DATA TO EXAMINE:
(* ===== verification/SleepSpec.v ===== *)
(** * Sleeping: what the operations do to the sleeping and the runnable threads

    Stated for any scheduler that meets the interface of [FutexSpec]. [due]
    is the reference definition of when a sleep ends. *)

From stdpp Require Import gmap.
From S2P Require Import Prelude Cow CowSpec CowProps Signal SignalProps Futex FutexSpec Sleep.

(** ** When a sleep ends, and how *)

Definition sig_due (x : sl_tcb) : bool := default false (signals_pending_quick decisions (sl_sig x)).
Definition due (now : Z) (x : sl_tcb) : bool := (now >=? sl_deadline x) || sig_due x.

(** A thread after it has been woken by a tick. *)
Definition woken (x : sl_tcb) : sl_tcb :=
  mkSl (with_status (sl_sig x) T_START) 0 (if sl_code x =? scheduler_block_pending then if sig_due x then - EINTR else ETIMEDOUT else sl_code x).

Lemma pending_quick_total t : task_ok t -> exists b, signals_pending_quick decisions t = Some b.
Proof. intros H. destruct (pending_loop_ok decisions decisions_len 32 t 1 H) as (b & E & _); [lia|done|]. exists b. exact E. Qed.

#[local] Opaque signals_pending_quick decisions.

Lemma task_ok_status t st : task_ok t -> task_ok (with_status t st).
Proof. intros []. by split. Qed.

(** The element behind [A]. *)
Lemma zget_middle (A B : list Z) t : zget (A ++ t :: B) (zlen A) = Some t.
Proof. rewrite zget_app_r by lia. by rewrite Z.sub_diag. Qed.

Lemma delete_middle_zlen (A B : list Z) t : delete (Z.to_nat (zlen A)) (A ++ t :: B) = A ++ B.
Proof. unfold zlen. by rewrite Nat2Z.id, delete_middle. Qed.

Lemma filter_ne_id (t : Z) (L : list Z) : (t ∉ L) -> filter (fun u => u <> t) L = L.
Proof. induction L as [|u L IH]; intros Hn; [done|]. rewrite filter_cons_True by set_solver. rewrite IH by set_solver. done. Qed.

Section Props.
Context {S : Type} {block wake : S -> Z -> option S} {HS : Scheduler block wake}.
Context (malloc : gmap Z cow_block -> Z) {HA : BlockAllocator malloc}.
Implicit Types (s : sl_sys S) (K R : gset Z) (L : list Z).

(** The list, NULL before the first sleep. *)
Definition list_is s L : Prop := match sl_list s with None => L = [] | Some c => cow_rep c L end.

(** The sleeping threads [L] and the runnable ones [R] are the threads [K]. *)
Record sleep_ok s L K R : Prop := mkSlOk {
  ok_list : list_is s L;
  ok_lock : sl_lock s = false;
  ok_runs : runs (sl_sched s) K R;
  ok_nodup : NoDup L;
  ok_asleep : forall t, t ∈ L <-> t ∈ K /\ (t ∉ R);
  ok_tcb : forall t, t ∈ K -> exists x, sl_threads s !! t = Some x /\ task_ok (sl_sig x);
}.

(** The threads are given to the scheduler one after the other. *)
Definition wake_all (b : S) (ts : list Z) : option S := foldl (fun o t => b ← o; wake b t) (Some b) ts.

Lemma wake_all_cons b b' t ts : wake b t = Some b' -> wake_all b (t :: ts) = wake_all b' ts.
Proof. intros E. unfold wake_all. simpl. by rewrite E. Qed.

(** ** The tick *)

Lemma set_list_same s c : sl_list s = Some c -> set_list s (Some c) = s.
Proof. intros E. destruct s. simpl in *. by subst. Qed.

Lemma check_wake_ok s c A t B K R x :
  cow_rep c (A ++ t :: B) -> runs (sl_sched s) K R -> t ∈ K -> (t ∉ R) -> task_ok (sl_sig x) ->
  exists s' c', check_wake wake malloc decisions s c (zlen A) t x = Some s' /\ sl_list s' = Some c' /\ cow_rep c' (A ++ B) /\
    runs (sl_sched s') K (R ∪ {[t]}) /\ wake (sl_sched s) t = Some (sl_sched s') /\ sl_threads s' = <[t := woken x]> (sl_threads s) /\
    sl_lock s' = sl_lock s /\ sl_irq s' = sl_irq s /\ sl_count s' = sl_count s.
Proof.
  intros Hc Hr Ht HtR Hx. unfold check_wake. destruct (remove_spec malloc c _ (zlen A) Hc (zlen_nonneg A)) as (c' & -> & Hc'). cbn [mbind option_bind].
  destruct (pending_quick_total _ Hx) as [b Eb]. assert (sig_due x = b) as Hb by (unfold sig_due; by rewrite Eb).
  rewrite Eb. cbn [mbind option_bind]. destruct (wake_runs _ _ _ t Hr Ht HtR) as (b' & Ew & Hr').
  rewrite delete_middle_zlen in Hc'. unfold woken. rewrite Hb.
  destruct (sl_code x =? scheduler_block_pending); cbn [mbind option_bind]; unfold run_sched; cbn [set_tcb set_list sl_sched]; rewrite Ew; cbn [mbind option_bind];
    eexists _, c'; (split; [done|]); by split_and!.
Qed.

Lemma tick_loop_ok now (D : Z -> bool) B : forall fuel s A K R c,
  sl_list s = Some c -> cow_rep c (A ++ B) -> runs (sl_sched s) K R -> NoDup B -> (forall t, t ∈ B -> t ∈ K /\ (t ∉ R)) ->
  (forall t, t ∈ B -> exists x, sl_threads s !! t = Some x /\ task_ok (sl_sig x) /\ due now x = D t) -> (length B < fuel)%nat ->
  exists s' c', check_sleep_loop wake malloc decisions fuel s now (zlen A) = Some s' /\ sl_list s' = Some c' /\ cow_rep c' (A ++ filter (fun t => D t = false) B) /\
    runs (sl_sched s') K (R ∪ list_to_set (filter (fun t => D t = true) B)) /\ wake_all (sl_sched s) (filter (fun t => D t = true) B) = Some (sl_sched s') /\
    (forall t, sl_threads s' !! t = (fun x => if bool_decide (t ∈ B) && D t then woken x else x) <$> sl_threads s !! t) /\
    sl_lock s' = sl_lock s /\ sl_irq s' = sl_irq s /\ sl_count s' = sl_count s.
Proof.
  induction B as [|t B IH]; intros fuel s A K R c Hl Hc Hr N Hm Hx Hf; (destruct fuel as [|fuel]; [simpl in Hf; lia|]);
    cbn [check_sleep_loop]; rewrite Hl; cbn [mbind option_bind]; rewrite (cr_size _ _ Hc).
  { rewrite app_nil_r, (proj2 (Z.ltb_ge _ _)) by done. exists s, c. rewrite app_nil_r in Hc. rewrite !filter_nil, app_nil_r, list_to_set_nil, union_empty_r_L. split_and!; try done.
    intros t. rewrite bool_decide_false by set_solver. simpl. by destruct (sl_threads s !! t). }
  rewrite (proj2 (Z.ltb_lt _ _)) by (rewrite zlen_app, zlen_cons; pose proof (zlen_nonneg B); lia).
  rewrite (get_spec _ _ _ Hc (zlen_nonneg A)), zget_middle. cbn [mbind option_bind]. change (default 0 (Some t)) with t.
  destruct (Hm t) as [HtK HtR]; [set_solver|]. destruct (runs_known _ _ _ Hr) as (_ & H0 & _). rewrite (proj2 (Z.eqb_neq t 0)) by congruence.
  destruct (Hx t) as (x & Hxt & Hok & HD); [set_solver|]. rewrite Hxt. cbn [mbind option_bind]. apply NoDup_cons in N as [Nt N].
  destruct (pending_quick_total _ Hok) as [b Eb]. unfold due, sig_due in HD. rewrite Eb in HD. simpl in HD.
  assert ((if now >=? sl_deadline x then Some true else signals_pending_quick decisions (sl_sig x)) = Some (D t)) as ->.
  { rewrite <- HD, Eb. by destruct (now >=? sl_deadline x). }
  cbn [mbind option_bind]. destruct (D t) eqn:HDt.
  - destruct (check_wake_ok s c A t B K R x Hc Hr HtK HtR Hok) as (s1 & c1 & -> & Hl1 & Hc1 & Hr1 & Hw1 & Ht1 & Hk1 & Hi1 & Hn1). cbn [mbind option_bind].
    destruct (IH fuel s1 A K (R ∪ {[t]}) c1 Hl1 Hc1 Hr1 N) as (s' & c' & E' & Hl' & Hc' & Hr' & Hw' & Ht' & Hk' & Hi' & Hn'); [| |simpl in Hf; lia|].
    { intros u Hu. destruct (Hm u) as [? ?]; [set_solver|]. split; [done|]. assert (u <> t) by congruence. set_solver. }
    { intros u Hu. rewrite Ht1, lookup_insert_ne by congruence. apply Hx. set_solver. }
    exists s', c'. rewrite filter_cons_False by congruence. rewrite filter_cons_True by done. rewrite (wake_all_cons _ _ _ _ Hw1). split_and!; try done; try congruence.
    + simpl. by rewrite (union_assoc_L R).
    + intros u. rewrite Ht', Ht1. destruct (decide (u = t)) as [->|Hne].
      * rewrite lookup_insert_eq, Hxt. simpl. rewrite bool_decide_false by done. rewrite bool_decide_true by set_solver. by rewrite HDt.
      * rewrite lookup_insert_ne by done. assert (bool_decide (u ∈ t :: B) = bool_decide (u ∈ B)) as -> by (apply bool_decide_ext; set_solver). done.
  - rewrite set_list_same by done. pose proof (cr_small _ _ Hc) as Hsm. rewrite zlen_app, zlen_cons in Hsm. pose proof (zlen_nonneg A). pose proof (zlen_nonneg B).
    rewrite u64_id by lia. replace (zlen A + 1) with (zlen (A ++ [t])) by (rewrite zlen_app; done).
    destruct (IH fuel s (A ++ [t]) K R c Hl) as (s' & c' & E' & Hl' & Hc' & Hr' & Hw' & Ht' & Hk' & Hi' & Hn'); [by rewrite <- app_assoc|done|done| | |simpl in Hf; lia|].
    { intros u Hu. apply Hm. set_solver. }
    { intros u Hu. apply Hx. set_solver. }
    exists s', c'. rewrite filter_cons_True by done. rewrite filter_cons_False by congruence. rewrite <- app_assoc in Hc'. split_and!; try done.
    intros u. rewrite Ht'. destruct (decide (u = t)) as [->|Hne]; [by rewrite HDt, !andb_false_r|].
    assert (bool_decide (u ∈ t :: B) = bool_decide (u ∈ B)) as -> by (apply bool_decide_ext; set_solver). done.
Qed.

(** Whether the sleep of a thread ends at a tick. *)
Definition ends s (now t : Z) : bool := match sl_threads s !! t with Some x => due now x | None => false end.

(** What a tick leaves asleep and what it wakes. *)
Definition still s (now : Z) L : list Z := filter (fun t => ends s now t = false) L.
Definition over s (now : Z) L : list Z := filter (fun t => ends s now t = true) L.

Lemma lock_same s : sl_lock s = false -> set_lock s false = s.
Proof. intros E. destruct s. simpl in *. by subst. Qed.

(** A state with the same threads asleep in all but names. *)
Lemma sleep_ok_tcb s s' L L' K R R' :
  sleep_ok s L K R -> list_is s' L' -> sl_lock s' = false -> runs (sl_sched s') K R' -> NoDup L' -> (forall t, t ∈ L' <-> t ∈ K /\ (t ∉ R')) ->
  (forall t x, sl_threads s !! t = Some x -> task_ok (sl_sig x) -> exists y, sl_threads s' !! t = Some y /\ task_ok (sl_sig y)) -> sleep_ok s' L' K R'.
Proof.
  intros [_ _ _ _ _ Hx] Hl Hk Hr N Ha Ht. split; try done. intros t HtK. destruct (Hx t HtK) as (x & E & Hok). by eapply Ht.
Qed.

WHAT THIS TASK INVOLVES:
An exact transcription of the lines from the start of the listing through the line bearing "Definition sig_due (x" is the whole answer.

TASK RESULT:
(* ===== verification/SleepSpec.v ===== *)
(** * Sleeping: what the operations do to the sleeping and the runnable threads

    Stated for any scheduler that meets the interface of [FutexSpec]. [due]
    is the reference definition of when a sleep ends. *)

From stdpp Require Import gmap.
From S2P Require Import Prelude Cow CowSpec CowProps Signal SignalProps Futex FutexSpec Sleep.

(** ** When a sleep ends, and how *)

Definition sig_due (x : sl_tcb) : bool := default false (signals_pending_quick decisions (sl_sig x)).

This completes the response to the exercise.